One of the reasons for this is that when an election is very close, the absentee ballots, which are on paper, become very important and must be scrutinized and counted carefully. Another reason it’s taking so long is that New York’s new voting system, using computers, isn’t anywhere near as modern as it could be. Under the previous system, we had those old-fashioned, mechanical voting machines. You pulled the handle and the curtain closed. Then you pushed down a bunch of levers and the machine counted your vote mechanically. When the polls closed, the people who supervise the polling places opened the machines and read the totals on the mechanical registers inside. They wrote the numbers down and then telephoned the numbers to the board of elections. Later, the machines were transported to the Board of elections in case there were irregularities. One way discrepancies arose is that someone writing down the numbers at the polling place, or at the board of elections might transpose the numbers.
Political party committeemen also called or took the numbers to each party’s election headquarters.
Except for absentee ballots, and emergency ballots where there were problems, the old mechanical system didn’t have any paper ballots. The new system is computerized. Do you vote on the computer? No; of course not. Everyone now votes on a paper ballot. The paper ballots then get scanned into the computer. Computers, we’ve all been told, are supposed to eliminate paper. That isn’t always so, especially in this case. In addition to everyone using a paper ballot now, local boards of elections are required by state law to print far more ballots than anyone reasonably expects them to use. This has got to cost millions of extra dollars statewide. There isn’t a lot of privacy under the new system either. There’s no curtain you get to vote behind, for instance. Also, the paper ballots have to be preserved in case there’s a problem.
Do the computers in the polling places tally the votes? Yes, they do. Do the computers report the results to the board of elections electronically? No; of course not. The same hand-written reports used under the old system are still the way the elections results get reported. So the same errors can be introduced in the same ways.
With appropriate security, I suppose it’s now possible to report the results electronically and tally them electronically too. Then, the results could be displayed in real time on the board of elections website and anyone could log on at any moment to see the progress of the voting once the polls close. In New York, the polls close at 9:00 PM and with appropriate security we ought to know the results in almost all elections statewide, before midnight.
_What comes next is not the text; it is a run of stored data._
Fixpoint load_attachments (sid : string) (ids : list string) : P (list string) :=
  match ids with
  | [] => mret []
  | aid :: ids =>
    a ← get (LoadAttachment sid aid);
    rest ← load_attachments sid ids;
    mret (match a with Some a => a :: rest | None => rest end)
  end.

Definition merged_text (rows : list Store.QueuedMessage) : string :=
  String.concat (nl +:+ nl) (Store.q_text <$> rows).

Definition deliver_queued_rows (sid : string) (rows : list Store.QueuedMessage) (config : SpawnConfig) : P unit :=
  each (append_row_event sid) rows;;
  let ids := rows ≫= row_attachment_ids in
  attachments ← load_attachments sid ids;
  send_message_locked sid (mkMessage (merged_text rows) attachments ids) config.

Definition drain_queued (sid : string) (config : SpawnConfig) : P bool :=
  with_lock sid (
    row ← get (GetSession sid);
    if match row with Ok (Some r) => sealed r | _ => false end then
      ignore (call (ClearQueued sid));; mret false
    else
      running ← is_running sid;
      lingering ← (if running : bool then is_lingering sid else mret false);
      if running && negb lingering then mret false
      else
        queued ← ask (ListQueued sid);
        match queued with
        | [] => mret false
        | _ =>
          deliver_queued_rows sid queued config;;
          each (λ q, ignore (call (DeleteQueued sid (Store.q_id q)))) queued;;
          mret true
        end).

Definition force_queued (sid : string) (queued : Store.QueuedMessage) (config : SpawnConfig) : P unit :=
  with_lock sid (
    running ← is_running sid;
    supported ← (if running : bool then supports_mid_stream_for_session sid (cfg_model config) else mret false);
    (if running && negb supported then cancel_and_wait sid else mret tt);;
    deliver_queued_rows sid [queued] config).

(** The hard stops drop what is queued first. *)
Definition clear_queued_message (sid : string) : P unit := ignore (call (ClearQueued sid)).
(* ===== verification/Watchdog.v ===== *)
(** * Workers that start and workers that vanished

    src/worker/watchdog.rs: the sweep that takes cards from sessions that are
    gone or idle ([sweep_stale_card_refs]) and the one that seals or deletes
    worker sessions no card names any more ([sweep_orphans]); and the second half
    of [spawn_worker_for_card] of src/worker/orchestrator.rs, from the claim of a
    card to the running agent, as programs over the calls of [Manager].
    [Dispatch] has the choice of the card and of the session.  The pruning of git
    worktrees is not modelled. *)

From S2P Require Import Prelude RustStr Json Workflow Pipeline Store Board Dispatch Programs Turns Resume Manager.

Module Watchdog.
Export Manager.Manager.

Definition ORPHAN_GRACE_SECS : Z := 90.

(** Active so recently that a handler may still be at work; a time that cannot
    be read is long ago. *)
Definition in_grace (secs : option Z) : bool :=
  match secs with Some secs => secs <? ORPHAN_GRACE_SECS | None => false end.

Inductive OrphanAction := Keep | Seal | Delete.

(** A worker about to be started: the card as it was picked, its session, the
    step it will run, and what hooks and files answer. *)
Record WorkerSpawn := mkSpawn {
  sp_card : Store.Card;
  sp_session : Row;
  sp_new_step : option string;
  sp_effective_step : string;
  sp_now : string;
  sp_is_resume : bool;
  sp_created_now : bool;
  sp_prompt : string;
  sp_token_cancelled : bool;
  sp_config_cancelled : bool;
  sp_config_written : Result string unit }.

Section programs.
Context `{JsonApi, !MoreJson} (providers : list Provider).

Abbreviation P A := (H Op Fail A).

(** The guard of [try_lock_session] lives until the end of the block; nothing
    is done when the lock is taken. *)
Definition with_try_lock (sid : string) (m : P unit) : P unit :=
  locked ← get (TryLock sid);
  if locked : bool then prog_bind (λ r, prog_bind (λ _, Ret r) (call (UnlockSession sid))) m
  else mret tt.

(** A log that cannot be read counts as a question. *)
Definition session_has_pending_question (sid : string) : P bool :=
  evs ← get (ListEvents sid);
  mret match evs with Ok l => negb (bool_decide (Board.pending_questions l = [])) | Err _ => true end.

(** ** Cards of vanished workers *)

(** Under the lock: look again, and take the card only if it is still assigned
    to the session. *)
Definition clear_ref (card sid : string) : P unit :=
  running ← is_running providers sid;
  if running : bool then mret tt
  else
    cleared ← get (OnBoard (ClearWorker card sid));
    match cleared with
    | Ok (Some _) => ignore (call (OnBoard (CloseRun card sid "crashed" None)))
    | _ => mret tt
    end.

Definition spared (row : option Row) (sid : string) : P bool :=
  match row with
  | None => mret false
  | Some r =>
    running ← is_running providers sid;
    if running : bool then mret true
    else secs ← get (SecondsSince (last_activity (columns r))); mret (in_grace secs)
  end.

(** One card that is not finished and names a worker. *)
Definition sweep_ref (card sid : string) : P unit :=
  pending ← session_has_pending_question sid;
  if pending : bool then mret tt
  else
    busy ← get (HasBackground sid);
    if busy : bool then mret tt
    else
      row ← get (GetSession sid);
      match row with
      | Err _ => mret tt
      | Ok row =>
        skip ← spared row sid;
        if skip : bool then mret tt else with_try_lock sid (clear_ref card sid)
      end.

Definition sweep_card (card : Store.Card) : P unit :=
  match Store.c_worker_session_id card with
  | None => mret tt
  | Some sid =>
    if (Store.c_step card == "done") || (Store.c_step card == "wont_do") then mret tt
    else sweep_ref (Store.c_id card) sid
  end.

Definition sweep_project (project : Store.Project) : P unit :=
  cards ← get (ListCards (Store.p_id project));
  match cards with Ok cards => each sweep_card cards | Err _ => mret tt end.

Definition sweep_stale_card_refs : P unit :=
  projects ← get ListProjects;
  match projects with Ok projects => each sweep_project projects | Err _ => mret tt end.

(** ** Sessions no card names *)

Definition orphan_action (r : Row) : P OrphanAction :=
  match Store.s_card_id (session r) with
  | None => mret Delete
  | Some cid =>
    card ← get (GetCard cid);
    mret match card with
      | Ok (Some card) =>
        if (Store.c_worker_session_id card == Some (Store.s_id (session r))) ||
           (Store.c_last_worker_session_id card == Some (Store.s_id (session r))) then Keep else Seal
      | Ok None => Delete
      | Err _ => Keep
      end
  end.

Definition retire_session (sid : string) (action : OrphanAction) : P unit :=
  cancel providers sid;;
  match action with
  | Keep => mret tt
  | Seal => ignore (call (SealSession sid None))
  | Delete => ignore (call (DeleteEvents sid));; ignore (call (DeleteSession sid))
  end.

(** One worker session of the list. *)
Definition sweep_orphan (r : Row) : P unit :=
  let sid := Store.s_id (session r) in
  if sealed r then mret tt
  else
    secs ← get (SecondsSince (last_activity (columns r)));
    if in_grace secs then mret tt
    else
      action ← orphan_action r;
      match action with
      | Keep => mret tt
      | _ => with_try_lock sid (retire_session sid action)
      end.

Definition sweep_orphans : P unit :=
  workers ← get ListWorkers;
  match workers with Ok workers => each sweep_orphan workers | Err _ => mret tt end.

(** One round of the watchdog. *)
Definition watchdog_tick : P unit := sweep_orphans;; sweep_stale_card_refs.

(** ** Starting a worker *)

Definition board {A : Type@{answer}} (o : BoardOp A) : P unit := ignore (call (OnBoard o)).

Definition release_claim (card : string) : P unit :=
  board (UpdateCard card (Store.UpdateCard_default |> Store.set_worker_session_id None)).

Definition maybe_block_card_after_crash (card_id : string) (last_stderr : option string) : P unit :=
  card ← read (GetCard card_id);
  match card with
  | None => mret tt
  | Some card =>
    if Store.c_blocked card then mret tt
    else
      events ← get (CardLog card_id);
      match events with
      | Err _ => mret tt
      | Ok events =>
        let crash_count := count_consecutive_crashes events in
        if crash_count <? BLOCK_AFTER_CRASHES then mret tt
        else
          now ← get NowText;
          board (UpdateCard card_id (Store.UpdateCard_default |> Store.set_blocked true
            |> Store.set_block_reason (Some (Dispatch.format_crash_block_reason (Store.c_title card) crash_count last_stderr))
            |> Store.set_updated_at now))
      end
  end.

(** The text of an error, as [to_string] gives it. *)
Definition error_text (e : Fail) : string :=
  match e with
  | SessionSealed sid => "session " +:+ sid +:+ " is sealed: This session is sealed (its card moved on). Start a new session."
  | Failed e => e
  end.

Definition dispatch_failed (card : Store.Card) (sid e : string) : P unit :=
  ignore (call (AppendEvent sid "agent-end"
    (json_object [("status", Some "crashed"); ("reason", Some "dispatch-failure"); ("stderr", Some e)])));;
  board (CloseRun (Store.c_id card) sid "crashed" (Some e));;
  release_claim (Store.c_id card);;
  maybe_block_card_after_crash (Store.c_id card) (Some e).

(** What happens under the session lock: [None] when the claim has to be
    released because the session is at work already. *)
Definition send_worker (s : WorkerSpawn) : P (option (Result Fail unit)) :=
  let sid := Store.s_id (session (sp_session s)) in
  let model := Store.s_model (session (sp_session s)) in
  with_lock sid (
    running ← (if sp_is_resume s then is_running providers sid else mret false);
    if running : bool then mret None
    else
      busy ← (if sp_is_resume s then get (HasBackground sid) else mret false);
      if busy : bool then mret None
      else
        let role := if sp_effective_step s == Workflow.REVIEW_STEP then "review" else "work" in
        board (OpenRun (Store.c_id (sp_card s)) sid (Store.mkCardRunStart (sp_effective_step s) role model) (sp_now s));;
        sent ← outcome (send_message_locked providers sid (mkMessage (sp_prompt s) [] [])
          (mkConfig (default "default" model) (effort (columns (sp_session s)))));
        mret (Some sent)).

(** From the claim to the running agent. *)
Definition claim_and_send (s : WorkerSpawn) : P unit :=
  let card := Store.c_id (sp_card s) in
  let sid := Store.s_id (session (sp_session s)) in
  claimed ← ask (OnBoard (ClaimCard card sid (sp_new_step s) (sp_now s)));
  if negb claimed then (if sp_created_now s then ignore (call (DeleteSession sid)) else mret tt)
  else if sp_token_cancelled s then release_claim card
  else if sp_config_cancelled s then release_claim card
  else match sp_config_written s with
  | Err e => release_claim card;; throw (Failed e)
  | Ok _ =>
    sent ← send_worker s;
    match sent with
    | None => release_claim card
    | Some (Ok _) => mret tt
    | Some (Err e) => dispatch_failed (sp_card s) sid (error_text e);; throw e
    end
  end.

(** The task that seals the previous session of the card once the new one runs. *)
Definition seal_previous (card step prev : string) (seal : P unit) : P unit :=
  row ← read (GetSession prev);
  match row with
  | Some r =>
    if Store.s_is_worker (session r) && negb (sealed r) && (Store.s_card_id (session r) == Some card) &&
       (Store.s_worker_step (session r) != Some step)
    then seal else mret tt
  | None => mret tt
  end.
End programs.
End Watchdog.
Couldn’t someone highjack an election by hacking some computer somewhere? I suppose so, but these days computer security is good enough that multi-national corporations and individuals like you and me trust our money to the computerized banking system.
One reason people don’t trust government is because they think whatever the government tries to improve will take longer and cost more than it did before. With respect to our new voting system, it appears they’re right. If there’s one thing New York’s new voting system has in abundance, other than paper ballots of course, it’s room for improvement.